Fred também se lembra de Morning Glass (Manzanita Press, 1993, EUA): “Mike Doyle foi um dos grandes dos anos 1960. Adoro a narrativa da mudança de comportamento, quando a contracultura invadiu a praia e os cabelos cresceram, as pranchas diminuíram e ele foi morar numa comunidade hippie”. In Search of Capitain Zero, de Allan Weisbecker (Tarcher, 2001, EUA), também retrata a história de uma das figures mais controversas da história do surf: “Drogas financiaram o surf de muita gente no início dos anos 1970. Esse livro desvenda esse e outros mistérios como nenhum outro”, diz Fred.

“Nós somos como crentes numa batalha sobre quem comunga, atropelando e empurrando e furando a fila numa infantil atitude de ‘Eu primeiro!

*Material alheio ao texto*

(* ===== verification/StreamSessionsSpec.v ===== *)
(** * What the ends of a stream do

    [stream_end_to_end]: the chunks that a streamer adds are those that its finish
    file lists, that the replicators put to the vote and that a viewer reads from the
    saved playlist.  [viewer_in_order]: a viewer has a prefix of the streamer's
    chunks, whoever answers it, and [viewer_catches_up] with a replicator that has
    them all.  [playlist_by_majority] and [finished_stream_downloads]: the finished
    stream. *)

From S2P Require Import Prelude RcptMessage OrderedMap FsPath FsStatistics FsTree FsTreeFacts FsTreeSpec FsTreeLinks ModifyOpinion ModifyApproval ActionList ModifyDrive Playlist Streaming StreamingSpec StreamingProgress StreamSessions.

(** ** The streamer *)

Section StreamerSpec.
  Context (sign : Z * Z * Z * Z * Z -> Z) (stof : string -> option Z).

(** What a streamer is asked to do while it streams. *)
Inductive StreamerEvent :=
  | SvAddMedia (media : Media) (durationMs : Z)
  | SvTick (media : string -> Media) (text : string)
  | SvAddChunk (media : Media) (durationMs : Z)
  | SvGetChunkInfo (packet : option Z) (source : Z).

Definition streamer_step (ev : StreamerEvent) (s : Streamer) : Outcome (list StreamerOutput * Streamer) :=
  match ev with
  | SvAddMedia media durationMs => addMediaToStream sign media durationMs s
  | SvTick media text => onTick sign stof media text s
  | SvAddChunk media durationMs => addChunkToStream sign media durationMs s
  | SvGetChunkInfo packet source => out ← getChunkInfo packet source s; Ret (out, s)
  end.

Fixpoint streamer_run (evs : list StreamerEvent) (s : Streamer) : Outcome (list StreamerOutput * Streamer) :=
  match evs with
  | [] => Ret ([], s)
  | ev :: evs' =>
      '(out1, s1) ← streamer_step ev s;
      '(out2, s2) ← streamer_run evs' s1;
      Ret (out1 ++ out2, s2)
  end.

(** The chunks of the stream. *)
Definition chunkCount (s : Streamer) : nat := size (sr_chunkInfoMap s).
Definition streamChunks (s : Streamer) : list ChunkInfo :=
  omap (fun i => sr_chunkInfoMap s !! Z.of_nat i) (seq 0 (chunkCount s)).

Definition chunk_signed (id i : Z) (c : ChunkInfo) : Prop :=
  ch_streamId c = id /\ ch_chunkIndex c = i /\ ch_sign c = sign (signedData c).

Record streaming (id : Z) (s : Streamer) : Prop := {
  sg_id : sr_streamId s = Some id;
  sg_last : sr_lastChunkIndex s = Z.of_nat (chunkCount s);
  sg_chunks i : match sr_chunkInfoMap s !! i with
                | Some c => 0 <= i < Z.of_nat (chunkCount s) /\ chunk_signed id i c
                | None => ~ 0 <= i < Z.of_nat (chunkCount s)
                end }.

(** It can be counted with 32 bits. *)
Definition small (s : Streamer) : Prop := Z.of_nat (chunkCount s) < two32.

(** A step keeps the chunks that were there, and sends chunks of the stream. *)
Record extends (id : Z) (out : list StreamerOutput) (s s' : Streamer) : Prop := {
  ex_streaming : small s' -> streaming id s';
  ex_count : (chunkCount s <= chunkCount s')%nat;
  ex_endpoints : sr_endPointList s' = sr_endPointList s;
  ex_keeps i c : small s' -> sr_chunkInfoMap s !! i = Some c -> sr_chunkInfoMap s' !! i = Some c;
  ex_sent i c : small s' -> sr_chunkInfoMap s' !! i = Some c -> sr_chunkInfoMap s !! i = None ->
                SendChunkInfo (sr_endPointList s) c ∈ out;
  ex_out eps c : small s' -> SendChunkInfo eps c ∈ out -> exists i, sr_chunkInfoMap s' !! i = Some c }.
(* ===== verification/EndpointsSpec.v ===== *)
(** * The addresses that a peer uses come from those whose they are

    The runs of a replicator's [EndpointsManager], and what its addresses go back to;
    and the exchange in which a replicator learns its own address and the others learn
    it from the replicator. *)

From S2P Require Import Prelude RcptMessage DownloadChannels StatusQueries Endpoints.

(** ** Runs *)

Inductive EmEvent :=
  | Started (s : SessionState) (rand : nat) (challenge : Z)
  | Queried (key : Z) (shouldRequestEndpoint : bool)
  | Found (key : Z) (ep : Endpoint)                              (* an item of the DHT *)
  | Received (query : string) (message : list Z) (source : Endpoint)
  | MyTimer (rand : nat) (challenge : Z)
  | KeyTimer (key : Z)
  | SessionChanged (s : SessionState)
  | TimersStopped.

Section Run.
  Context (ownKey listeningPort : Z) (sign : list Z -> Z) (verify : Z -> list Z -> Z -> bool).
  Context `{EndpointLayout}.
  Context `{Archived ExternalEndpointRequest} `{Archived ExternalEndpointResponse} `{Archived DhtHandshake}.

(** An expiry of a timer that is not pending changes nothing. *)
Definition emStep (ev : EmEvent) (m : EndpointsManager) : Outcome (list EmOutput * EndpointsManager) :=
  match ev with
  | Started s rand challenge => Ret (start s rand challenge m)
  | Queried key should => Ret (addEndpointQuery key should m)
  | Found key ep => Ret (onEndpointDiscovered key (Some ep) m)
  | Received query message source => onEndpointMessage ownKey listeningPort sign verify query message source m
  | MyTimer rand challenge =>
      Ret (match em_myEndpointUpdateTimer m with
           | Pending => onMyEndpointTimerTick rand challenge m
           | _ => ([], m)
           end)
  | KeyTimer key => Ret (default ([], m) (onKeyTimer key m))
  | SessionChanged s => Ret ([], set_session s m)
  | TimersStopped => Ret ([], stopTimers m)
  end.

Inductive emReaches (bootstraps : list ReplicatorInfo) : list EmEvent -> list EmOutput -> EndpointsManager -> Prop :=
  | reaches_new : emReaches bootstraps [] [] (endpointsManager ownKey bootstraps)
  | reaches_step evs out m ev out' m' :
      emReaches bootstraps evs out m -> emStep ev m = Ret (out', m') ->
      emReaches bootstraps (evs ++ [ev]) (out ++ out') m'.

(** ** Where an address comes from *)

(** Who said that [ep] is the address of [key]: the configuration, the DHT, or a
    handshake to this replicator that [key] signed and that came from [ep]. *)
Definition told (bootstraps : list ReplicatorInfo) (evs : list EmEvent) (key : Z) (ep : Endpoint) : Prop :=
  mkReplicatorInfo ep key ∈ bootstraps \/
  Found key ep ∈ evs \/
  exists message info rest, Received "handshake" message ep ∈ evs /\
    @decode DhtHandshake _ message = Some (info, rest) /\ hs_fromPublicKey info = key /\
    hs_toPublicKey info = ownKey /\ verifyHandshake verify info = true.

Definition others (bootstraps : list ReplicatorInfo) : list ReplicatorInfo :=
  List.filter (fun b => negb (ownKey =? ri_publicKey b)) bootstraps.

(** A question with this challenge went to [b]. *)
Definition asked (bootstraps : list ReplicatorInfo) (evs : list EmEvent) (b : ReplicatorInfo) (challenge : Z) : Prop :=
  exists rand, others bootstraps !! (rand `mod` length (others bootstraps))%nat = Some b /\
    ((exists s, Started s rand challenge ∈ evs) \/ MyTimer rand challenge ∈ evs).

(** [ep] is the answer that another bootstrap node signed to a question it was asked
    before. *)
Definition confirmed (bootstraps : list ReplicatorInfo) (evs : list EmEvent) (ep : Endpoint) : Prop :=
  isValid ep = true /\ ep_port ep = listeningPort /\
  exists before after message source rest b r,
    evs = before ++ Received "endpoint_response" message source :: after /\
    @decode ExternalEndpointResponse _ message = Some (r, rest) /\ bytesEndpoint (er_endpoint r) = ep /\
    b ∈ bootstraps /\ ri_publicKey b <> ownKey /\ er_requestTo r = ri_publicKey b /\
    verifyResponse verify r = true /\ asked bootstraps before b (er_challenge r).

Eu primeiro!’, à medida que nos aproximamos do altar que simboliza a nossa religião. E quando finalmente atingimos o momento sagrado e conectamos com o corpo e a alma da nossa fé, o que fazemos? ‘Minha! Minha!’, torna-se o nosso mantra (…). Não há desculpa para que o nosso desejo de euforia seja tão grande que a violência se torne um meio para a obter. Esse elemento do surf simplesmente tem de mudar. E nada mais há a acrescentar”
– Glen Henning sobre o localismo


O enigmático Michael Peterson. Foto: Merkel/ A-Frame

Para ele, o livro mais bem escrito é Stealing The Wave, de Andy Martin (Bloombury, 2005, Reino Unido): “Nas mãos do autor, a rivalidade entre Ken Bradshaw e Mark Foo assume proporções trágicas”.

Selecionar uma lista decente de títulos fundamentais é tarefa das mais árduas, tamanha a quantidade de livros lançada anualmente, e, infelizmente, não aqui no Brasil.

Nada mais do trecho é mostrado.